In this study, a novel method is presented to detect 
anomalies in trajectories from video surveillance sequences. 
The method employs artificial intelligence and deep learning 
techniques to deal with the aforementioned challenges. 

Employing this smart video surveillance system is 
expected to provide online and high-accuracy control of 
vehicles by monitoring their trajectories and detecting high- 
risk behaviors. To this aim, a proper representation of input 
data to obtain the best possible model is among the issues 
that should be considered. In this framework, Convolutional 
Neural Network (CNN) seems a very good choice [2]. 
Moreover, high flexibility in case of high diversity in the 
input data is another significant component, which can be 
fulfilled using Adaptive Neuro-Fuzzy Inference System 
(ANFIS) [3]. Finally, a structure based on Autoencoder 
Neural Networks (AE) [4] can be a good choice to exploit 
datasets in different classes to provide unsupervised anomaly 
detection. Consequently, this paper proposes an efficient 
structure using a combination of Deep Neural Networks 
(DNNs) [2], Adaptive Neuro-Fuzzy Inference System 
(ANFIS) [3], and Autoencoder Neural Networks (AE) [4] to 
provide effective and automatic monitoring of traffic. 

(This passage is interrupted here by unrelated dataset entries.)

Lemma queryfileinfo_yields n U f E h buf (s : driver W H) :
  length buf = FILESTATUS4_len -> opened n U f E h s ->
  yields (LX_DOSQUERYFILEINFO walk h FIL_STANDARD buf FILESTATUS3_len) s
    (fun r s' => length r.2 = FILESTATUS4_len /\ opened n U f E h s').
Proof.
  intros Lb Hop. unfold LX_DOSQUERYFILEINFO. pose proof status_sizes as Hsz. eapply yields_bind.
  - refine (opened_dmn n U f E h 279 _ (fun w => (_, _)) _ s (fun w => queryinfo_handler h _ _ _ w) _ Hop).
    intros w Hh Hf. exact (proj2 (query_keeps w h f _ _ Hh Hf)).
  - intros r s1 [Hop1 (w & Hh & Hf & ->)]. cbn [fst snd].
    pose proof (proj1 (query_keeps w h f (replicate FILESTATUS4_len 0) FILESTATUS3_len Hh Hf)) as Hl.
    rewrite length_replicate in Hl.
    destruct (_ =? 0); [|by apply yields_ret].
    destruct (copied FILESTATUS3_len (DosQueryFileInfo h FIL_STANDARD (replicate FILESTATUS4_len 0) FILESTATUS3_len w).1.2
      buf s1) as (l & El & Hl2); [lia|lia|].
    eexists _, _. split; [mrun El; reflexivity|]. cbn. split; [lia|done].
Qed.

Lemma setfileinfo_yields n U f E h buf (s : driver W H) :
  length buf = FILESTATUS4_len -> opened n U f E h s ->
  yields (LX_DOSSETFILEINFO walk h FIL_STANDARD buf FILESTATUS3_len) s (fun _ s' => opened n U f E h s').
Proof.
  intros Lb Hop. unfold LX_DOSSETFILEINFO. pose proof status_sizes as Hsz.
  destruct (copied FILESTATUS3_len buf (replicate FILESTATUS4_len 0) s) as (l & El & _);
    [lia|rewrite length_replicate; lia|].
  eapply (yields_bind _ _ _ (fun _ s' => s' = s)); [by eexists _, _|]. intros l' s0 ->. eapply yields_bind.
  - refine (opened_dmn n U f E h 83 _ (fun w => (_, _)) _ s (fun w => setinfo_handler h _ _ _ w) _ Hop).
    intros w Hh Hf. exact (info_keeps w h f _ _ Hh Hf).
  - intros r s1 [Hop1 _]. by apply yields_ret.
Qed.

Lemma write_size_yields n U f E h i (s : driver W H) :
  opened n U f E h s ->
  yields (write_size walk h i) s (fun i' s' => flags_only ATTR_SIZE i i' /\ opened n U f E h s').
Proof.
  intros Hop. unfold write_size. destruct (has (ia_valid i) ATTR_SIZE); [|apply yields_ret; auto using keep_flags].
  eapply yields_bind; [by apply setfilesize_yields|]. intros rc s1 Hop1. apply yields_ret. split; [|done].
  destruct (rc =? 0); auto using keep_flags, clear_flags.
Qed.

Lemma new_dates_length i fs : length (new_dates tz i fs) = length fs.
Proof. unfold new_dates. repeat case_match; by rewrite ?set_date_length. Qed.

Lemma write_dates_yields n U f E h i (s : driver W H) :
  opened n U f E h s ->
  yields (write_dates walk tz stack_bytes h i) s (fun i' s' => flags_only ATTR_TIMES i i' /\ opened n U f E h s').
Proof.
  intros Hop. unfold write_dates. destruct (has (ia_valid i) ATTR_TIMES); [|apply yields_ret; auto using keep_flags].
  eapply yields_bind; [by apply queryfileinfo_yields|]. intros r s1 [Hl Hop1].
  eapply (yields_bind _ _ _ (fun _ s' => opened n U f E h s')).
  - destruct (r.1 =? 0); [|by apply yields_ret]. apply setfileinfo_yields; [|done]. by rewrite new_dates_length.
  - intros rc s2 Hop2. apply yields_ret. split; [|done]. destruct (rc =? 0); auto using keep_flags, clear_flags.
Qed.

Lemma close_yields n U f E h (s : driver W H) :
  opened n U f E h s -> yields (LX_DOSCLOSE walk h) s (fun _ s' => store n U f E s').
Proof.
  intros (Ho & Hr & Hu & d & Hd & Hf & HE & He). destruct (ea_close (os d) h f He Hf) as (rc & w' & Ec & Hf' & HE').
  pose proof (close_handler walk h (os d)) as Hh. rewrite Ec in Hh.
  destruct (call_runs walk 257 1 _ _ _ _ _ _ Hd Hh) as (a & d' & Ea & Hod).
  unfold LX_DOSCLOSE. assert (Hx : exists v, rc_of (Some 0) a (mk_driver (Some d') (kheap s)) = Ok (v, mk_driver (Some d') (kheap s))).
  { destruct a; by eexists. }
  destruct Hx as (v & Hv). eexists _, _. split; [rewrite M_bind_unfold, Ea; exact Hv|].
  split; [done|]. split; [done|]. split; [done|]. exists d'. split; [done|].
  cbn [snd] in Hod. rewrite Hod. split; [done|]. by rewrite HE'.
Qed.

Lemma has_flag k v : 0 <= k -> has v (2 ^ k) = Z.testbit v k.
Proof.
  intros Hk. unfold has. destruct (Z.testbit v k) eqn:E.
  - destruct (Z.eqb_spec (Z.land v (2 ^ k)) 0) as [E0|]; [|done].
    assert (Ht : Z.testbit (Z.land v (2 ^ k)) k = true) by (by rewrite Z.land_spec, E, Z.pow2_bits_true).
    by rewrite E0, Z.bits_0 in Ht.
  - assert (Z.land v (2 ^ k) = 0) as ->; [|done]. apply Z.bits_inj'. intros j Hj.
    rewrite Z.land_spec, Z.bits_0. destruct (decide (j = k)) as [->|]; [by rewrite E|].
    rewrite Z.pow2_bits_false by done. apply andb_false_r.
Qed.

Lemma write_attr_yields n U E k ea v i (s : driver W H) :
  short ea -> ea <> [] -> short (in_name i) -> 0 <= k -> Z.testbit (ia_valid i) k = true ->
  store (S n) U (in_name i) E s ->
  yields (write_attr walk (2 ^ k) ea v i) s (fun i' s' =>
    i' = set_valid (Z.land (ia_valid i) (Z.lnot (2 ^ k))) i /\ store n U (in_name i) (<[ea := dec (s32 v)]> E) s').
Proof.
  intros Ha Na Hf Hk Hb Hst. unfold write_attr. rewrite has_flag, Hb by done. unfold lxafs_write_ea.
  destruct (dec_short (s32 v) (s32_range v)) as [Hc Hl].
  eapply (yields_bind _ _ _ (fun _ s' => store n U (in_name i) (<[ea := dec (s32 v)]> E) s')).
  - eapply yields_bind.
    + refine (ea_write_yields walk n U (in_name i) ea (dec (s32 v)) E s Hf Ha Hc Na _ _ Hst);
        [apply dec_not_nil, s32_range|lia].
    + intros ? s1 Hst1. by apply yields_ret.
  - intros ? s1 Hst1. by apply yields_ret.
Qed.

Lemma attr_names_short : short LXEAN_MODE /\ short LXEAN_UID /\ short LXEAN_GID.
Proof. split_and!; (split; [repeat constructor; lia|unfold LX_MAXPATH; cbn; lia]). Qed.

(** The attributes after an inode was written. *)
Definition written (i : lxafs_inode_info) (E : eas) : eas :=
  <[LXEAN_GID := dec (s32 (i_gid (vfs i)))]> (<[LXEAN_UID := dec (s32 (i_uid (vfs i)))]>
    (<[LXEAN_MODE := dec (s32 (i_mode (vfs i)))]> E)).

There exist many challenges in detecting traffic 
trajectory anomalies using video sequences. The first 
challenge is the need for a large labeled training dataset for 
the training process. Moreover, due to the high diversity of 
data, the other challenge is the need for a high level of 
perception and understanding the system (i.e., proper 
flexibility) beyond the learning process with training datasets 
to detect sample data properly and with good accuracy. 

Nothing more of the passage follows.